A jury trial commenced on March 21, 2000. Forty-five prospective jurors were called. During voir dire, several prospective jurors indicated that they were familiar with the case, either through pre-trial publicity, fundraising activities, or familiarity with the Slaight family, and some indicated that they were unable to set aside their preconceived opinions concerning the case. In addition, prospective jurors Gruver, Wagner, and Heckaman indicated that *56 they would tend to believe the testimony of a police officer over another witness. However, when later questioned by the court, Gruver and Wagner both indicated that they would approach weighing the testimony of a police officer in the same manner as they would any other witness. Mr. Wagner was selected to serve on the jury, but Mr. Gruver and Mr. Heckaman were not.[3] At the conclusion of voir dire, ten prospective jurors were dismissed and four were seated during the first panel; six were dismissed and two were seated during the second panel; three were dismissed and four were seated during the third panel; two were dismissed and one was seated during the fourth panel; and, the sole prospective juror called was seated during the fifth panel. The jury convicted Green as charged on all counts.
I.
Motion for Change of Venue
Green contends that the trial court erred in denying his motion for change of venue from the county. In particular, Green argues that he was prejudiced by the denial of his motion both because the media coverage was so pervasive that it was impossible for an impartial jury to be selected and because the "cumulative effect of the earlier voir dire could only lead to the conclusion that the statements impacted the remaining jurors to the degree that it would have been difficult, if not impossible, for those remaining to render an impartial decision...." Appellant's Brief at 18.

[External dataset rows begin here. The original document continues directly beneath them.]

Lemma generate_accounted (N : N) (max_range : T) a b c :
  triple (λ w, accounted w0 w a b c)
    (generateRandomPointCloud env N max_range)
    (λ _ w, accounted w0 w (a + 3 * N.to_nat N) b c)
    (raised_by_library env w0).
Proof.
  intros w Hacc. rewrite generate_returns.
  eapply accounted_eq;
    [exact (accounted_extend _ _ _ _ _ _ _ _ _ Hacc (accounted_after_draws w _))
    | lia ..].
Qed.

Lemma clock_accounted a b c :
  triple (λ w, accounted w0 w a b c) clock
    (λ _ w, accounted w0 w a b c) (raised_by_library env w0).
Proof.
  intros w Hacc. simpl.
  assert (Hstep : accounted w (log (EvClock (now w)) w) 0 0 0).
  { unfold accounted, log. simpl.
    rewrite !count_events_app, !count_events_one. simpl.
    repeat split; lia. }
  eapply accounted_eq; [exact (accounted_extend _ _ _ _ _ _ _ _ _ Hacc Hstep) | lia ..].
Qed.

Lemma lib_call_accounted (e : event T) a b c :
  is_srand e = false →
  triple (λ w, accounted w0 w a b c) (lib_call env e)
    (λ _ w, accounted w0 w a (b + count_events is_build [e])
                            (c + count_events is_query [e]))
    (raised_by_library env w0).
Proof.
  intros He w Hacc. unfold lib_call. cbv zeta.
  destruct (lib_fault env (trace w ++ [e])) as [ex |] eqn:Hfault.
  - destruct Hacc as (Hs & Ho & _). unfold raised_by_library. simpl. auto.
  - set (w' := {| seed := seed w; rand_pos := rand_pos w;
                  now := now w + lib_ticks env (trace w ++ [e]);
                  trace := trace w ++ [e]; out := out w |}).
    assert (Hstep : accounted w w' 0 (count_events is_build [e])
                      (count_events is_query [e])).
    { unfold accounted, w'. simpl. rewrite !count_events_app.
      rewrite (count_events_one is_srand), He.
      repeat split; lia. }
    eapply accounted_eq;
      [exact (accounted_extend _ _ _ _ _ _ _ _ _ Hacc Hstep) | lia | reflexivity ..].
Qed.

Ltac count_lia :=
  rewrite ?count_events_one; cbn [is_build is_query is_srand]; lia.

(** One repetition, whatever the library does. *)
Lemma kdtree_demo_accounted (N : N) (timers : double * double) a b c :
  triple (λ w, accounted w0 w a b c) (kdtree_demo env N timers)
    (λ _ w, accounted w0 w (a + 6 * N.to_nat N) (b + 1) (c + N.to_nat N))
    (raised_by_library env w0).
Proof.
  destruct timers as [buildTimer queryTimer]. unfold kdtree_demo.
  eapply triple_bind; [apply generate_accounted | intros cloudS].
  eapply triple_bind; [apply generate_accounted | intros cloudT].
  eapply triple_bind; [apply clock_accounted | intros begin_]. cbv zeta.
  eapply triple_bind; [apply lib_call_accounted; reflexivity | intros []].
  eapply triple_bind; [apply clock_accounted | intros end_].
  eapply triple_bind.
  - unfold for_loop.
    eapply triple_conseq;
      [| apply (triple_for_from
                  (λ k (_ : double) w,
                     accounted w0 w (a + 6 * N.to_nat N) (b + 1) (c + k))) |].
    + intros w Hacc. eapply accounted_eq; [exact Hacc | count_lia ..].
    + intros k elapsed_secs _. cbv zeta.
      eapply triple_bind; [apply clock_accounted | intros t1].
      eapply triple_bind; [apply lib_call_accounted; reflexivity | intros []].
      eapply triple_bind; [apply clock_accounted | intros t2].
      apply triple_ret. intros w Hacc.
      eapply accounted_eq; [exact Hacc | count_lia ..].
    + intros elapsed_secs w Hacc. exact Hacc.
  - intros elapsed_secs. cbv zeta. apply triple_ret. intros w Hacc.
    eapply accounted_eq; [exact Hacc | lia ..].
Qed.
(** * Commander Tracker (src/app.py): dashboard aggregation and match recording

    The script keeps three pandas frames (players, decks, the flattened
    history view), derives the dashboard statistics from the history frame and
    records a new match through two successive inserts into the hosted store.
    Frames are modelled as lists of records (one record per row, in frame
    order), the store as explicit state, and exceptions as a sum type. *)

From Stdlib Require Import List ZArith QArith String Ascii Bool Lia.
From Stdlib Require Import Permutation Sorted OrdersEx RelationClasses.
Import ListNotations.

Local Open Scope string_scope.
Local Open Scope Z_scope.

(** ** Exceptions and results *)

(** The exceptions the modelled blocks can raise: [ParserError] from
    [pd.to_datetime], [IndexError] from [.values[0]] on an empty selection,
    [APIError] from a store request. *)
Inductive exn : Type :=
| ParserError
| IndexError
| APIError.

Inductive result (A : Type) : Type :=
| Ok (a : A)
| Raise (e : exn).
Arguments Ok {A} a.
Arguments Raise {A} e.

(** ** Frame primitives *)

Section Frames.
Context {A : Type}.

(** [df[mask]]: rows whose mask entry is [True]. *)
Definition boolean_index (df : list A) (mask : list bool) : list A :=
  map fst (filter snd (combine df mask)).

(** [df.head(n)]. *)
Definition head (n : nat) (df : list A) : list A := firstn n df.

(** Insertion of one row into an ordered frame; [before x y] says that [x]
    may stand in front of [y].  A row goes in front of the rows it ties
    with, so folding from the right keeps ties in frame order. *)
Fixpoint insert_row (before : A -> A -> bool) (x : A) (l : list A) : list A :=
  match l with
  | [] => [x]
  | y :: l' => if before x y then x :: y :: l' else y :: insert_row before x l'
  end.

(** The order a [before] test stands for. *)
Definition ordered (before : A -> A -> bool) (x y : A) : Prop :=
  before x y = true.

(** [sort_values]: ordering of a frame by one column.  Rows that tie are
    left in frame order, as [argsort] leaves them on a short column; on a
    long column the order of ties is a detail of the sorting routine, and
    the statements below that speak of ties hold for any routine. *)
Definition sort_values (before : A -> A -> bool) (df : list A) : list A :=
  fold_right (insert_row before) [] df.
End Frames.

(** [Series.unique()]: distinct values in order of first appearance. *)
Fixpoint unique (col : list string) : list string :=
  match col with
  | [] => []
  | x :: t => x :: filter (fun y => negb (String.eqb y x)) (unique t)
  end.

(** [Series.nunique()] on an integer column. *)
Definition nunique (col : list Z) : Z :=
  Z.of_nat (List.length (nodup Z.eq_dec col)).

(** [Series.sum()] on a boolean column: [True] counts 1. *)
Definition sum_bool (col : list bool) : Z :=
  fold_right (fun (b : bool) (acc : Z) => (if b then 1 else 0) + acc) 0 col.

(** Python compares [str] by code point; on UTF-8 bytes that is the
    lexicographic order of [String_as_OT.compare]. *)
Definition str_le (a b : string) : bool :=
  match String_as_OT.compare a b with Gt => false | _ => true end.

(** The strict order that goes with [str_le]. *)
Definition str_lt : string -> string -> Prop := String_as_OT.lt.

(** Group keys of [groupby]: the distinct keys in ascending order. *)
Fixpoint insert_key (k : string) (keys : list string) : list string :=
  match keys with
  | [] => [k]
  | k' :: rest =>
      match String_as_OT.compare k k' with
      | Lt => k :: keys
      | Eq => keys
      | Gt => k' :: insert_key k rest
      end
  end.

Definition group_keys (col : list string) : list string :=
  fold_right insert_key [] col.

(** ** The history view *)

(** A cell of the [date] column as [pd.to_datetime] sees it: a calendar
    date, a null, or text that does not parse. *)
Inductive date_cell : Type :=
| DateOk (year month day : Z)
| DateNull
| DateBad (raw : string).

Module History.
Record t : Type := {
  match_id : Z;
  date : date_cell;
  player_name : string;
  deck_name : string;
  color_identity : string;
  is_winner : bool;
  turn_eliminated : Z;
  eliminated_by : string
}.
End History.

(** [pd.to_datetime(col)] with the default [errors='raise']: a timestamp or
    [NaT] per cell, or the exception of the first cell that does not parse. *)
Fixpoint to_datetime (col : list date_cell) : result (list (option (Z * Z * Z))) :=
  match col with
  | [] => Ok []
  | c :: rest =>
      match c with
      | DateBad _ => Raise ParserError
      | DateNull =>
          match to_datetime rest with
          | Ok ts => Ok (None :: ts)
          | Raise e => Raise e
          end
      | DateOk y m d =>
          match to_datetime rest with
          | Ok ts => Ok (Some (y, m, d) :: ts)
          | Raise e => Raise e
          end
      end
  end.

(** [.dt.year == ano_sel] on one timestamp; [NaT] compares false. *)
Definition year_is (ano_sel : Z) (ts : option (Z * Z * Z)) : bool :=
  match ts with
  | Some (y, _, _) => Z.eqb y ano_sel
  | None => false
  end.

(** The value of the year select box. *)
Inductive selection : Type :=
| Todos
| Ano (ano : Z).

(** Lines 88-90: the year filter of the dashboard. *)
Definition apply_filter (ano_sel : selection) (df_history : list History.t)
  : result (list History.t) :=
  match ano_sel with
  | Todos => Ok df_history
  | Ano y =>
      match to_datetime (map History.date df_history) with
      | Raise e => Raise e
      | Ok ts => Ok (boolean_index df_history (map (year_is y) ts))
      end
  end.

(** Lines 83-90 as far as exceptions go: before the filter runs, line 84
    parses the whole [date] column to build the options of the year select
    box, whatever is then selected. *)
Definition dashboard_filter (ano_sel : selection) (df_history : list History.t)
  : result (list History.t) :=
  match to_datetime (map History.date df_history) with
  | Raise e => Raise e
  | Ok _ => apply_filter ano_sel df_history
  end.

(** ** Win-rate ranking (lines 111-118) *)

(** A row of the [stats] frame.  [win_rate] is a float column in pandas; it
    is modelled by the exact rational [vitorias / jogos * 100].  The history
    read is capped at 10000 rows, so two different quotients of such counts
    are far more than one float step apart and the float column orders and
    ties exactly as the rational one does. *)
Module Stats.
Record agg : Type := {
  player_name : string;
  jogos : Z;
  vitorias : Z
}.

Record t : Type := {
  row : agg;
  win_rate : Q
}.
End Stats.

(** The rows of one [groupby('player_name')] group. *)
Definition group (df : list History.t) (k : string) : list History.t :=
  filter (fun r => String.eqb (History.player_name r) k) df.

(** [groupby('player_name').agg(jogos=('match_id','nunique'),
    vitorias=('is_winner','sum')).reset_index()]: one row per player, in
    ascending key order. *)
Definition groupby_agg (df : list History.t) : list Stats.agg :=
  map (fun k =>
         {| Stats.player_name := k;
            Stats.jogos := nunique (map History.match_id (group df k));
            Stats.vitorias := sum_bool (map History.is_winner (group df k)) |})
      (group_keys (map History.player_name df)).

(** [stats['win_rate'] = (stats['vitorias'] / stats['jogos']) * 100]. *)
Definition with_win_rate (s : Stats.agg) : Stats.t :=
  {| Stats.row := s;
     Stats.win_rate :=
       (inject_Z (Stats.vitorias s) / inject_Z (Stats.jogos s) * inject_Z 100)%Q |}.

(** Row order of [sort_values('win_rate', ascending=False)]. *)
Definition win_rate_desc (a b : Stats.t) : bool :=
  Qle_bool (Stats.win_rate b) (Stats.win_rate a).

(** The ranking for an arbitrary ordering routine [srt] of the last step. *)
Definition win_rate_ranking_with (srt : list Stats.t -> list Stats.t)
    (df_filtered : list History.t) : list Stats.t :=
  let stats := groupby_agg df_filtered in
  let stats := filter (fun s => 5 <=? Stats.jogos s) stats in
  let stats := map with_win_rate stats in
  head 10 (srt stats).

Definition win_rate_ranking (df_filtered : list History.t) : list Stats.t :=
  win_rate_ranking_with (sort_values win_rate_desc) df_filtered.

(** ** Colour frequency (line 128) *)

Definition Incolor : string := "Incolor".

(** [Series.replace(old, new)]. *)
Definition replace (old new : string) (col : list string) : list string :=
  map (fun v => if String.eqb v old then new else v) col.

(** Number of cells of [col] equal to [k]. *)
Definition count_of (k : string) (col : list string) : Z :=
  Z.of_nat (List.length (filter (String.eqb k) col)).

Definition count_desc (a b : string * Z) : bool := snd b <=? snd a.

(** [Series.value_counts()]: one (value, count) pair per distinct value,
    most frequent first. *)
Definition value_counts (col : list string) : list (string * Z) :=
  sort_values count_desc (map (fun k => (k, count_of k col)) (unique col)).

(** Every category of the filtered frame, before [.head(10)]. *)
Definition color_counts (df_filtered : list History.t) : list (string * Z) :=
  value_counts (replace "" Incolor (map History.color_identity df_filtered)).

(** [cores]: the frame drawn by the pie chart. *)
Definition cores (df_filtered : list History.t) : list (string * Z) :=
  head 10 (color_counts df_filtered).

(** ** Player and deck snapshots (lines 41-64) *)

Module Player.
Record t : Type := {
  player_id : Z;
  name : string
}.
End Player.

Module Deck.
(** A row of the [decks] table as fetched. *)
Record row : Type := {
  deck_id : Z;
  deck_name : string;
  player_id : Z;
  color_identity : string
}.

(** The same row with the two columns added at lines 62-63;
    [owner_name] is [None] for the missing value that [.map] gives an
    unknown owner. *)
Record t : Type := {
  base : row;
  owner_name : option string;
  display_name : string
}.
End Deck.

(** Lookup in [dict(zip(keys, values))]: the last pair with the key wins. *)
Fixpoint dict_get (d : list (Z * string)) (k : Z) : option string :=
  match d with
  | [] => None
  | (k', v) :: rest =>
      match dict_get rest k with
      | Some v' => Some v'
      | None => if k' =? k then Some v else None
      end
  end.

Definition display_name_asc (a b : Deck.t) : bool :=
  str_le (Deck.display_name a) (Deck.display_name b).

(** Lines 62-63 for one deck row whose [player_id] is a key of
    [player_map]: the owner column and the display name made of it.  For a
    deck whose [player_id] is no key, [.map] leaves a missing value in the
    owner column; what line 63 then puts in [display_name] is not a text
    this frame type could hold, and that case is left out of the model:
    the result is [None]. *)
Definition enrich_deck (player_map : list (Z * string)) (d : Deck.row)
  : option Deck.t :=
  match dict_get player_map (Deck.player_id d) with
  | Some owner =>
      Some {| Deck.base := d;
              Deck.owner_name := Some owner;
              Deck.display_name :=
                (Deck.deck_name d ++ " (" ++ owner ++ ")")%string |}
  | None => None
  end.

We review a trial court's denial of a motion for change of venue for an abuse of discretion. Specht v. State, 734 N.E.2d 239, 241 (Ind.2000). To prevail, a defendant must establish both prejudicial pretrial publicity and the jurors' inability to set aside preconceived notions of guilt and render an impartial verdict based upon the evidence. Id. Pretrial publicity is prejudicial when it contains either inflammatory material that is not admissible at trial or when it misstates or distorts the evidence. Clemens v. State, 610 N.E.2d 236, 240 (Ind.1993); Barnes v. State, 693 N.E.2d 520, 525 (Ind.1998). However, mere exposure to press coverage will not suffice. Barnes, 693 N.E.2d at 524; Specht, 734 N.E.2d at 241; see also Ind. Code § 35-37-1-5(b) (Burns Code Ed. Repl.1998) (providing that prospective juror may be allowed to serve despite existence of preconceived notions of guilt stemming from pretrial publicity, so long as juror states and court concludes that the juror can render a verdict based upon the law and the evidence presented). A trial court does not abuse its discretion where voir dire reveals that the seated jurors were able to set aside any preconceived notions of guilt and render a verdict based upon the evidence. Elsten v. State, 698 N.E.2d 292, 294 (Ind.1998). Furthermore, we presume that a juror's testimony in this regard during voir dire is truthful, unless the defendant shows a "general atmosphere of prejudice throughout the community." Brown v. State, 563 N.E.2d 103, 105 (Ind.1990).
In support of his motion, Green cited to the evidence of publicity he presented at the motion for change of venue hearing and the statements made by prospective jurors during voir dire that they had either read or heard about the collision or participated in fundraising efforts for the Slaight family. To be sure, the pretrial publicity in this case was prejudicial. *57 On August 12, 1999, the South Bend Tribune published an article entitled "Crash suspect has jail record." Record at 67. The article detailed Green's criminal history and included information concerning convictions that were not admissible during the trial.[4] Other newspaper articles contained similar criminal history information.[5] Clearly these newspaper articles contained inflammatory, inadmissible information. Thus, Green established the existence of prejudicial pretrial publicity. However, to prevail, he must also show that the seated jurors were unable to set aside any preconceived notions of guilt and decide the case based upon the evidence.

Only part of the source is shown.